▼
(** X17. [setSubmitButtonState] never changes anything: an element is
    written only if it is both an [HTMLButtonElement] and an
    [HTMLInputElement], so as long as no submit element is both, the
    [disabled] state of every submit element stays as it is, whatever the
    validation state says. *)
Theorem setSubmitButtonState_changes_nothing st :
  (∀ ref node, ref ∈ submitElements → dom st !! ref = Some node →
     ¬ (instanceof node "HTMLButtonElement" = true ∧
        instanceof node "HTMLInputElement" = true)) →
  setSubmitButtonState mode submitElements st = (st, Return tt).
Proof.
  intros Hdisjoint. unfold setSubmitButtonState.
  destruct (computeCanSubmit_returns st) as [canSubmit HcanSubmit].
  unfold mbind at 1. unfold M_bind, bind. rewrite HcanSubmit.
  induction submitElements as [|ref rest IH]; [done|].
  simpl. run.
  destruct (dom st !! ref) as [node|] eqn:Hnode.
  - destruct (instanceof node "HTMLButtonElement") eqn:Hbutton;
      destruct (instanceof node "HTMLInputElement") eqn:Hinput; simpl;
      try (apply IH; intros r n Hr; apply Hdisjoint; by right).
    destruct (Hdisjoint ref node); [left|done|done].
  - apply IH. intros r n Hr. apply Hdisjoint. by right.
Qed.

(** X18. [computeCanSubmit] changes nothing and returns [true] exactly
    when every field recorded in the validation state is valid and, in
    edit mode, at least one of them is changed (so never in edit mode
    while nothing is recorded). *)
Theorem computeCanSubmit_spec st :
  ∃ canSubmit,
    computeCanSubmit mode st = (st, Return canSubmit) ∧
    (canSubmit = true ↔
       (∀ field state, validationState st !! field = Some state → valid state = true) ∧
       (mode = Some EDIT →
        ∃ field state, validationState st !! field = Some state ∧ changed state = true)).
Proof.
  assert (forallb valid (map_to_list (validationState st)).*2 = true ↔
          ∀ field state, validationState st !! field = Some state → valid state = true)
    as Hvalid.
  { rewrite forallb_forall. split.
    - intros Hall field state Hfield. apply Hall, list_elem_of_In, list_elem_of_fmap.
      exists (field, state). split; [done|]. by apply elem_of_map_to_list.
    - intros Hall state [[field ?] [-> Hin]]%list_elem_of_In%list_elem_of_fmap.
      apply elem_of_map_to_list in Hin. by eapply Hall. }
  assert (existsb changed (map_to_list (validationState st)).*2 = true ↔
          ∃ field state, validationState st !! field = Some state ∧ changed state = true)
    as Hchanged.
  { rewrite existsb_exists. split.
    - intros (state & [[field ?] [-> Hin]]%list_elem_of_In%list_elem_of_fmap & Hstate).
      apply elem_of_map_to_list in Hin. eauto.
    - intros (field & state & Hfield & Hstate). exists state. split; [|done].
      apply list_elem_of_In, list_elem_of_fmap.
      exists (field, state). split; [done|]. by apply elem_of_map_to_list. }
  unfold computeCanSubmit. run.
  destruct (forallb valid _) eqn:HisValid; simpl.
  - destruct mode as [[]|] eqn:Hmode.
    + eexists. split; [reflexivity|]. split; [|done]. intros _. by split; [apply Hvalid|].
    + destruct (existsb changed _) eqn:HisChanged; simpl.
      * eexists. split; [reflexivity|]. split; [|done].
        intros _. split; [by apply Hvalid|]. intros _. by apply Hchanged.
      * eexists. split; [reflexivity|]. split; [done|].
        intros [_ Hsome]. apply Hchanged in Hsome; [|done]. congruence.
    + eexists. split; [reflexivity|]. split; [|done]. intros _. by split; [apply Hvalid|].
  - eexists. split; [reflexivity|]. split; [done|].
    intros [Hall _]. apply Hvalid in Hall. congruence.
Qed.

(** *** [set] *)

Lemma named_controls_singleton nodes fieldName ref node :
  named_controls elements nodes fieldName = [ref] →
  nodes !! ref = Some node →
  is_named fieldName node = true.
Proof.
  intros Hnamed Hnode.
  assert (ref ∈ named_controls elements nodes fieldName) as Hin
    by (rewrite Hnamed; left).
  apply list_elem_of_filter in Hin as [Hin _]. unfold answers_to in Hin.
  rewrite Hnode in Hin. by apply Is_true_true.
Qed.

#[local] Arguments named_controls : simpl never.
#[local] Arguments instanceof : simpl never.
#[local] Arguments dispatchEvent : simpl never.

Lemma dispatchEvent_dom on_change ref st :
  keeps_dom on_change → dom (dispatchEvent on_change ref st).1 = dom st.
Proof.
  intros Hkeeps. unfold dispatchEvent. run.
  pose proof (Hkeeps ref (dispatching ref st)) as Hdom.
  by destruct (on_change ref (dispatching ref st)) as [st1 [[]|e]].
Qed.

Lemma set_field_spec on_change field st :
  keeps_dom on_change →
  length (dom (set_field JSON_stringify sanitize on_change elements field st).1)
    = length (dom st) ∧
  ∀ ref node node',
    dom st !! ref = Some node →
    dom (set_field JSON_stringify sanitize on_change elements field st).1 !! ref
      = Some node' →
    node' = node ∨ written sanitize field node node'.
Proof.
  intros Hkeeps.
  destruct field as [fieldName entry].
  remember (set_field JSON_stringify sanitize on_change elements (fieldName, entry) st)
    as result eqn:Hresult.
  assert (dom result.1 = dom st →
          length (dom result.1) = length (dom st) ∧
          ∀ ref node node', dom st !! ref = Some node → dom result.1 !! ref = Some node' →
            node' = node ∨ written sanitize (fieldName, entry) node node') as Hsame.
  { intros ->. split; [done|]. intros ref node node' ? ?. left. congruence. }
  unfold set_field, namedItem, logger_error, update in Hresult.
  unfold mbind, mret, M_bind, M_ret, bind, ret, gets, modify, lift in Hresult.
  destruct entry as [[v|[[v|]|e]]|]; simpl in Hresult;
    try (by apply Hsame; subst result).
  all: case_bool_decide as Hempty; [by apply Hsame; subst result|].
  all: destruct (named_controls elements (dom st) fieldName) as [|ref [|]] eqn:Hnamed;
    try (by apply Hsame; subst result).
  all: destruct (dom st !! ref) as [input|] eqn:Hinput;
    [|by apply Hsame; subst result].
  all: pose proof (named_controls_singleton _ _ _ _ Hnamed Hinput) as His_named.
  all: destruct (instanceof input "HTMLInputElement") eqn:Hinstance;
    simpl in Hresult; [|by apply Hsame; subst result].
  all: case_bool_decide as Htype; destruct v as [[text|filename]|b|];
    try (by apply Hsame; subst result).
  all: subst result; rewrite dispatchEvent_dom by done; simpl.
  all: rewrite length_alter; split; [done|].
  all: intros r node node' Hnode.
  all: rewrite list_lookup_alter; case_decide as Hr; [|intros; left; congruence].
  all: subst r; rewrite Hnode; simpl; intros [= <-].
  all: rewrite Hinput in Hnode; injection Hnode as <-.
  all: right; split_and!; [done|done|eauto 10].
Qed.

Lemma written_static field node node' :
  written sanitize field node node' →
  interfaces node' = interfaces node ∧ id node' = id node ∧ name node' = name node ∧
  type node' = type node ∧ disabled node' = disabled node.
Proof.
  intros (_ & _ & [[_ (b & _ & ->)]|[_ (text & _ & ->)]]); by split_and!.
Qed.

(** X19. [set] writes only what fits.  As long as the listeners of the
    "change" events it dispatches leave the nodes as they are, then
    whatever values it is given and whether or not it throws, it adds and
    removes no node and leaves the interfaces, id, name, type and
    [disabled] of every node as they are; [checked] changes only on a
    checkbox input that one of the given fields names, to a boolean that
    field holds; [value] changes only on an input that is no checkbox and
    that one of the given fields names, to the (sanitized) string that
    field holds. *)
Theorem set_writes_only_what_fits on_change values st :
  keeps_dom on_change →
  length (dom (set JSON_stringify sanitize on_change elements values st).1)
    = length (dom st) ∧
  ∀ ref node node',
    dom st !! ref = Some node →
    dom (set JSON_stringify sanitize on_change elements values st).1 !! ref
      = Some node' →
    interfaces node' = interfaces node ∧ id node' = id node ∧ name node' = name node ∧
    type node' = type node ∧ disabled node' = disabled node ∧
    (checked node' ≠ checked node →
       instanceof node "HTMLInputElement" = true ∧ type node = "checkbox" ∧
       ∃ field, field ∈ values ∧ is_named field.1 node = true ∧
                resolved field.2 = Some (FBoolean (checked node'))) ∧
    (value node' ≠ value node →
       instanceof node "HTMLInputElement" = true ∧ type node ≠ "checkbox" ∧
       ∃ field text, field ∈ values ∧ is_named field.1 node = true ∧
                     resolved field.2 = Some (FEntry (EntryString text)) ∧
                     value node' = sanitize (type node) text).
Proof.
  intros Hkeeps.
  unfold set. revert st. induction values as [|field rest IH]; intros st.
  { simpl. split; [done|]. intros ref node node' Hnode. rewrite Hnode. intros [= <-].
    by split_and!. }
  destruct (set_field_spec on_change field st Hkeeps) as [Hlength1 Hnodes1].
  simpl. unfold bind.
  destruct (set_field JSON_stringify sanitize on_change elements field st)
    as [st1 [[]|e]];
    simpl in Hlength1, Hnodes1.
  - destruct (IH st1) as [Hlength Hnodes]. split; [congruence|].
    intros ref node node' Hnode Hnode'.
    destruct (lookup_lt_is_Some_2 (dom st1) ref) as [node1 Hnode1].
    { rewrite Hlength1. by eapply lookup_lt_Some. }
    destruct (Hnodes ref node1 node' Hnode1 Hnode')
      as (Hi & Hid & Hname & Htype & Hdisabled & Hchecked & Hvalue).
    destruct (Hnodes1 ref node node1 Hnode Hnode1) as [->|Hwritten].
    + split_and!; try done.
      * intros Hne. destruct (Hchecked Hne) as (? & ? & f & ? & ? & ?).
        split_and!; try done. exists f. split_and!; try done. by right.
      * intros Hne. destruct (Hvalue Hne) as (? & ? & f & text & ? & ? & ? & ?).
        split_and!; try done. exists f, text. split_and!; try done. by right.
    + destruct (written_static _ _ _ Hwritten) as (Hi1 & Hid1 & Hname1 & Htype1 & Hdisabled1).
      assert (instanceof node1 "HTMLInputElement" = instanceof node "HTMLInputElement")
        as Hinstance by (unfold instanceof; by rewrite Hi1).
      assert (∀ fieldName, is_named fieldName node1 = is_named fieldName node) as Hnamed
        by (intros fieldName; unfold is_named; by rewrite Hid1, Hname1).
      split_and!; try congruence.
      * intros Hne. destruct (decide (checked node' = checked node1)) as [Heq|Hne1].
        -- destruct Hwritten as (? & ? & [[? (b & ? & ->)]|[? (text & ? & ->)]]).
           ++ split_and!; try done. exists field. split_and!; [left|done|].
              simpl in Heq. congruence.
           ++ simpl in Heq. congruence.
        -- destruct (Hchecked Hne1) as (? & ? & f & ? & ? & ?).
           split_and!; try congruence. exists f. split_and!; try done; [by right|].
           by rewrite <- Hnamed.
      * intros Hne. destruct (decide (value node' = value node1)) as [Heq|Hne1].
        -- destruct Hwritten as (? & ? & [[? (b & ? & ->)]|[? (text & ? & ->)]]).
           ++ simpl in Heq. congruence.
           ++ split_and!; try done. exists field, text. split_and!; [left|done|done|].
              simpl in Heq. congruence.
        -- destruct (Hvalue Hne1) as (? & ? & f & text & ? & ? & ? & ?).
           split_and!; try congruence. exists f, text.
           split_and!; try done; [by right|by rewrite <- Hnamed|congruence].
  - split; [done|]. intros ref node node' Hnode Hnode'.
    destruct (Hnodes1 ref node node' Hnode Hnode') as [->|Hwritten]; [by split_and!|].
    destruct (written_static _ _ _ Hwritten) as (? & ? & ? & ? & ?).
    split_and!; try done.
    + intros Hne. destruct Hwritten as (? & ? & [[? (b & ? & ->)]|[? (text & ? & ->)]]);
        [|done].
      split_and!; try done. exists field. split_and!; [left|done|done].
    + intros Hne. destruct Hwritten as (? & ? & [[? (b & ? & ->)]|[? (text & ? & ->)]]);
        [done|].
      split_and!; try done. exists field, text. split_and!; [left|done|done|done].
Qed.
End initForm.
End UtilsTheorems.

(** ** The pages *)

Module PagesTheorems.
Import JS Utils.

Lemma length_empty (s : string) : String.length s = 0%nat ↔ s = "".
Proof. destruct s; split; done. Qed.

Lemma validateUsername_accepts value :
  default "" (OptionsPage.validateUsername (Some (EntryString value))) = "" ↔
  (3 ≤ String.length value ≤ 100)%nat.
Proof.
  unfold OptionsPage.validateUsername. case_bool_decide as Hempty.
  { subst. simpl. split; [done|lia]. }
  assert (String.length value ≠ 0%nat) by by rewrite length_empty.
  destruct (String.length value <? 3)%nat eqn:Hshort.
  { apply Nat.ltb_lt in Hshort. simpl. split; [done|lia]. }
  apply Nat.ltb_ge in Hshort.
  destruct (100 <? String.length value)%nat eqn:Hlong.
  { apply Nat.ltb_lt in Hlong. simpl. split; [done|lia]. }
  apply Nat.ltb_ge in Hlong. simpl. split; [lia|done].
Qed.

Lemma validateServerUrl_accepts URL_protocol value :
  default "" (OptionsPage.validateServerUrl URL_protocol (Some (EntryString value))) = "" ↔
  URL_protocol value = Some "ws:" ∨ URL_protocol value = Some "wss:".
Proof.
  unfold OptionsPage.validateServerUrl.
  destruct (URL_protocol value) as [protocol|]; simpl.
  - case_bool_decide as Hprotocol; simpl.
    + split; [intros _|done].
      apply elem_of_cons in Hprotocol as [->|Hprotocol]; [by left|].
      apply list_elem_of_singleton in Hprotocol as ->. by right.
    + split; [done|]. intros [[= ->]|[= ->]]; destruct Hprotocol.
      * left.
      * right; left.
  - split; [done|]. by intros [|].
Qed.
▲
Directions
Work out how many lines in the records above contain the word "default". State only that number.

Answer space
2